Age is but a number in the film business, with cinema’s most iconic talents on either side of the camera enjoying careers that span decades and keep them busy well beyond the typical retirement age, and Clint Eastwood is still going strong in his 90s.
While Juror No. 2 may have been touted as being the actor and filmmaker’s final feature, it shouldn’t be ruled out by any stretch of the imagination that he’s got more in the tank. After all, most people his age – never mind those of his vast wealth – are happy to kick back and take it easy, but Eastwood has remained ferociously committed to his craft.
Since A Fistful of Dollars first launched him to international stardom in 1964, the four-time Academy Award winner averaged around one movie per year as a performer right up until 2008’s Gran Torino saw him scale back his screentime in favour of focusing primarily on his directing.
On that front, since debuting with 1971’s Play Misty for Me, Eastwood has never gone any longer than three years without releasing a new feature as a director.
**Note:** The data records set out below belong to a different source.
(** Updates that keep the names and the keys. *)
Lemma row_of_map g t :
  (forall s, names (g s) = names s) -> row_of (map g t) = option_map g (row_of t).
Proof.
  intros Hg. unfold row_of. induction t as [|x t IH]; cbn; [done|].
  assert (mine (g x) = mine x) as ->; [|destruct (mine x); [done|exact IH]].
  apply eq_true_iff_eq. by rewrite !mine_names, Hg.
Qed.
Lemma NoDup_map_filter {A B} (g : A -> B) (p : A -> bool) l : NoDup (map g l) -> NoDup (map g (List.filter p l)).
Proof.
  induction l as [|x l IH]; [done|]. cbn. intros [Hx Hl]%NoDup_cons. destruct (p x); [|auto]. cbn. apply NoDup_cons. split; [|auto].
  intros (y & Hy & Hin)%list_elem_of_fmap. apply Hx. rewrite Hy. apply list_elem_of_fmap_2.
  apply list_elem_of_In, List.filter_In in Hin as [Hin _]. by apply list_elem_of_In.
Qed.
Lemma rows_ok_map g t :
  (forall s, names (g s) = names s) -> (forall s, ID (g s) = ID s) -> rows_ok t -> rows_ok (map g t).
Proof.
  intros Hn Hi [H1 H2]. split; rewrite List.map_map;
    [erewrite List.map_ext by apply Hi|erewrite List.map_ext by apply Hn]; done.
Qed.
Lemma rows_ok_update p f t :
  (forall s, names (f s) = names s) -> (forall s, ID (f s) = ID s) -> rows_ok t -> rows_ok (Sql.update p f t).
Proof. intros Hn Hi. apply rows_ok_map; intros s; by destruct (p s). Qed.
Lemma row_of_update p f t :
  (forall s, names (f s) = names s) -> row_of (Sql.update p f t) = option_map (fun s => if p s then f s else s) (row_of t).
Proof. intros Hn. apply (row_of_map (fun s => if p s then f s else s)). intros s. by destruct (p s). Qed.

Lemma count_mine c t :
  NoDup (map names t) ->
  Sql.count (fun s => mine s && c s) t = match row_of t with Some x => if c x then 1 else 0 | None => 0 end.
Proof.
  intros Ht. unfold Sql.count. assert (List.filter (fun s => mine s && c s) t = List.filter c (Sql.select mine t)) as ->.
  { unfold Sql.select. clear. induction t as [|x t IH]; cbn; [done|]. destruct (mine x); cbn; [destruct (c x); by rewrite IH|done]. }
  rewrite select_row by done. destruct (row_of t) as [x|]; cbn; [|done]. by destruct (c x).
Qed.

(** Saving the row of the trigger: the rows that are there, and a new one. *)
Lemma replace_row st t :
  rows_ok t -> mine st = true -> (forall x, x ∈ t -> mine x = true -> ID x = ID st) -> ID st ∈ map ID t ->
  rows_ok (Sql.update (fun s => ID s == ID st) (fun _ => st) t) /\
  row_of (Sql.update (fun s => ID s == ID st) (fun _ => st) t) = Some st.
Proof.
  intros [Hi Hn] Hm Hown Hy. apply mine_names in Hm as Hmn.
  induction t as [|x t IH]; [by apply not_elem_of_nil in Hy|].
  apply NoDup_cons in Hi as [Hxi Hi], Hn as [Hxn Hn]. cbn. destruct (ID x == ID st) eqn:Ex.
  - apply eqb_string_true in Ex. assert (Sql.update (fun s => ID s == ID st) (fun _ => st) t = t) as Hid.
    { unfold Sql.update. rewrite <- (List.map_id t) at 2. apply List.map_ext_in. intros z Hz%list_elem_of_In.
      destruct (String.eqb_spec (ID z) (ID st)) as [Ez|]; [|done]. exfalso. apply Hxi. rewrite Ex, <- Ez.
      by apply list_elem_of_fmap_2. }
    unfold Sql.update in Hid. rewrite Hid. split; [|by unfold row_of; cbn; rewrite Hm].
    split; cbn; apply NoDup_cons; split; try done; [by rewrite <- Ex|].
    intros (z & Hz & Hzt)%list_elem_of_fmap. apply Hxi. rewrite Ex. apply list_elem_of_fmap. exists z. split; [|done].
    symmetry. apply Hown; [by right|]. apply mine_names. by rewrite <- Hz.
  - apply elem_of_cons in Hy as [Hy|Hy]; [by rewrite Hy, eqb_string_refl in Ex|].
    destruct IH as [[H1 H2] H3]; [done|done|intros z Hz; apply Hown; by right|done|].
    assert (mine x = false) as Hxm.
    { destruct (mine x) eqn:E; [|done]. rewrite (Hown x), eqb_string_refl in Ex; [done|by left|done]. }
    split; [|unfold row_of in *; cbn; by rewrite Hxm]. split; cbn; apply NoDup_cons; split; try done.
    + intros (z & Hz & (w & Hw & ->)%elem_of_update)%list_elem_of_fmap.
      apply Hxi. rewrite Hz. destruct (String.eqb_spec (ID w) (ID st)) as [Ew|]; [|by apply list_elem_of_fmap_2].
      rewrite <- Ew. by apply list_elem_of_fmap_2.
    + intros (z & Hz & (w & Hw & ->)%elem_of_update)%list_elem_of_fmap.
      destruct (String.eqb_spec (ID w) (ID st)) as [Ew|]; [|apply Hxn; rewrite Hz; by apply list_elem_of_fmap_2].
      rewrite Hmn in Hz. by apply mine_names in Hz; congruence.
Qed.

Lemma append_row st t :
  rows_ok t -> mine st = true -> (forall x, x ∈ t -> ID x <> ID st /\ mine x = false) ->
  rows_ok (t ++ [st]) /\ row_of (t ++ [st]) = Some st.
Proof.
  intros [Hi Hn] Hm Hnew. split.
  - split; rewrite List.map_app; apply NoDup_app; (split; [done|split; [|apply NoDup_singleton]]);
      intros i (x & -> & Hx)%list_elem_of_fmap Hin; apply list_elem_of_singleton in Hin; destruct (Hnew x Hx) as [Hd Hf]; [done|].
    apply mine_names in Hm. rewrite Hm in Hin. apply mine_names in Hin. congruence.
  - unfold row_of. clear Hi Hn. induction t as [|x t IH]; cbn; [by rewrite Hm|].
    destruct (Hnew x) as [_ ->]; [by left|]. apply IH. intros y Hy. apply Hnew. by right.
Qed.

Lemma save_row_mine st t t' :
  rows_ok t -> mine st = true -> save_row st t = (true, t') -> rows_ok t' /\ row_of t' = Some st.
Proof.
  intros Hok Hm. unfold save_row. destruct (existsb _ t) eqn:E1; [discriminate|].
  apply mine_names in Hm as Hmn. injection Hmn as Hj Hnn. rewrite Hj, Hnn in E1.
  assert (forall x, x ∈ t -> mine x = true -> ID x = ID st) as Hown.
  { intros x Hx Hxm. destruct (decide (ID x = ID st)) as [|Hne]; [done|].
    rewrite (proj2 (existsb_exists _ t)) in E1; [done|]. exists x. split; [by apply list_elem_of_In|].
    rewrite Hxm, andb_true_r. by apply negb_true_iff, String.eqb_neq. }
  destruct (existsb (fun s => ID s == ID st) t) eqn:E2; intros [= <-].
  - apply existsb_exists in E2 as (y & Hy%list_elem_of_In & Ey%eqb_string_true). apply replace_row; try done.
    rewrite <- Ey. by apply list_elem_of_fmap_2.
  - apply append_row; [done..|]. intros x Hx. assert (ID x <> ID st) as Hne.
    { intros Hxe. rewrite (proj2 (existsb_exists _ t)) in E2; [done|]. exists x. rewrite Hxe, eqb_string_refl.
      split; [by apply list_elem_of_In|done]. }
    split; [done|]. destruct (mine x) eqn:E; [|done]. by destruct (Hne (Hown x Hx E)).
Qed.

Context `{env : Store.Env}.

Lemma exec_inv {A} (f : list TriggerState -> A * list TriggerState) s r s' :
  exec f s = (r, s') ->
  (exists e, r = inr e /\ states s' = states s) \/ (exists a, r = inl a /\ f (states s) = (a, states s')).
Proof.
  unfold exec. destruct (Store.err _); [intros [= <- <-]; left; by eexists|].
  destruct (f (states s)) as [a t] eqn:E. intros [= <- <-]. right. exists a. by split.
Qed.

Lemma scan_inv x s r s' : scan x s = (r, s') -> s' = s /\ (r = inl x \/ exists e, r = inr e).
Proof. unfold scan. destruct (_ && _); intros [= <- <-]; eauto. Qed.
He did make up for lost time when Jersey Boys and American Sniper arrived within six months of each other in 2014.
It’s a combination of talent, work ethic, and determination that’s kept him at the pinnacle of cinema for 60 years. He’s not only one of Hollywood’s most iconic stars ever but also one of its most distinguished and revered elder statesmen. Eastwood has never been one to pat himself on the back, but he did shed a little light on the position he found himself in during a conversation with Arts Beat.
“Maybe I am a grumpy old man, I don’t know,” he ruminated. “I don’t think I am, but it’s certainly fun to play because you have to overcome that within yourself in order to live and operate in society, so it makes for an interesting character setting.”
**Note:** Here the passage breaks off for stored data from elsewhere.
Lemma purge_batches_shrinking fuel asked total jobType state before :
  shrinking (expired jobType state before) (purge_batches fuel asked total jobType state before).
Proof.
  revert asked total. induction fuel as [|fuel IH]; intros asked total; cbn [purge_batches]; [apply shrinking_ret|].
  destruct (context_ended asked); [apply shrinking_ret|]. apply shrinking_bind; [apply shrinking_try, purge_shrinking|].
  intros [n|e]; [|apply shrinking_ret]. destruct (n <? batchSize); [apply shrinking_ret|apply IH].
Qed.

(** What the periods of the active definitions in the table allow to remove:
    an ended request whose last change is more days ago than its period. *)
Definition out_of_time (defs : list DefRow) (r : RequestRow) : Prop :=
  exists jd, jd ∈ defs /\ d_Active jd = true /\ d_JobType jd = r_JobType r /\
    (r_JobState r = State.FAILED \/ r_JobState r = State.COMPLETED \/ r_JobState r = State.CANCELLED) /\
    0 < GetRetentionDays jd (r_JobState r) /\
    GetRetentionDays jd (r_JobState r) * (24 * 3600 * 1000000000) < now - r_UpdatedAt r.

Lemma purge_states_shrinking defs jd states total :
  jd ∈ defs -> d_Active jd = true -> (forall x, x ∈ states -> x ∈ terminalStates) ->
  shrinking (out_of_time defs) (purge_states jd states total).
Proof.
  intros Hjd Hact. revert total. induction states as [|state states IH]; intros total Hst; cbn [purge_states]; [apply shrinking_ret|].
  assert (forall x, x ∈ states -> x ∈ terminalStates) as Hst' by (intros x Hx; apply Hst; by right).
  destruct (GetRetentionDays jd state <=? 0) eqn:Ed; [by apply IH|]. apply Z.leb_gt in Ed.
  apply shrinking_bind; [|intros [[n [|]]|]; by apply IH].
  intros s Hs. unfold purgeState. eapply shrinks_weaken; [|by apply purge_batches_shrinking].
  intros r (Ht & Hr & Hterm & Ho). exists jd. rewrite Hr. split_and!; try done.
  - assert (state ∈ terminalStates) as Hin by (apply Hst; by left). unfold terminalStates in Hin. set_solver.
  - unfold olderThan in Ho. lia.
Qed.
Lemma purge_defs_shrinking defs jds total :
  (forall x, x ∈ jds -> x ∈ defs /\ d_Active x = true) -> shrinking (out_of_time defs) (purge_defs jds total).
Proof.
  revert total. induction jds as [|jd jds IH]; intros total Hin; cbn [purge_defs]; [apply shrinking_ret|].
  destruct (Hin jd) as [Hd Ha]; [by left|].
  apply shrinking_bind; [by apply purge_states_shrinking|]. intros t. apply IH. intros x Hx. apply Hin. by right.
Qed.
While he doesn’t mind being a cantankerous pensioner on-screen, he compared the inevitabilities of age with his own evolution into a multi-pronged talent as he got older. “If you’re one way and you have to change to another way, most people never get that opportunity,” he explained. “Most people go through life kind of in the same vein. Maybe they change as they get older, and they learn more things and more information is pumped in the brain, and maybe they don’t.”
That led Eastwood to chew on the very meaning of the term that’s defined his personal and professional existence for as long as several generations of audience members, peers, and contemporaries can remember, with his response as simple as it was poetic. “What is cinema?” he pondered. “It’s just my life.”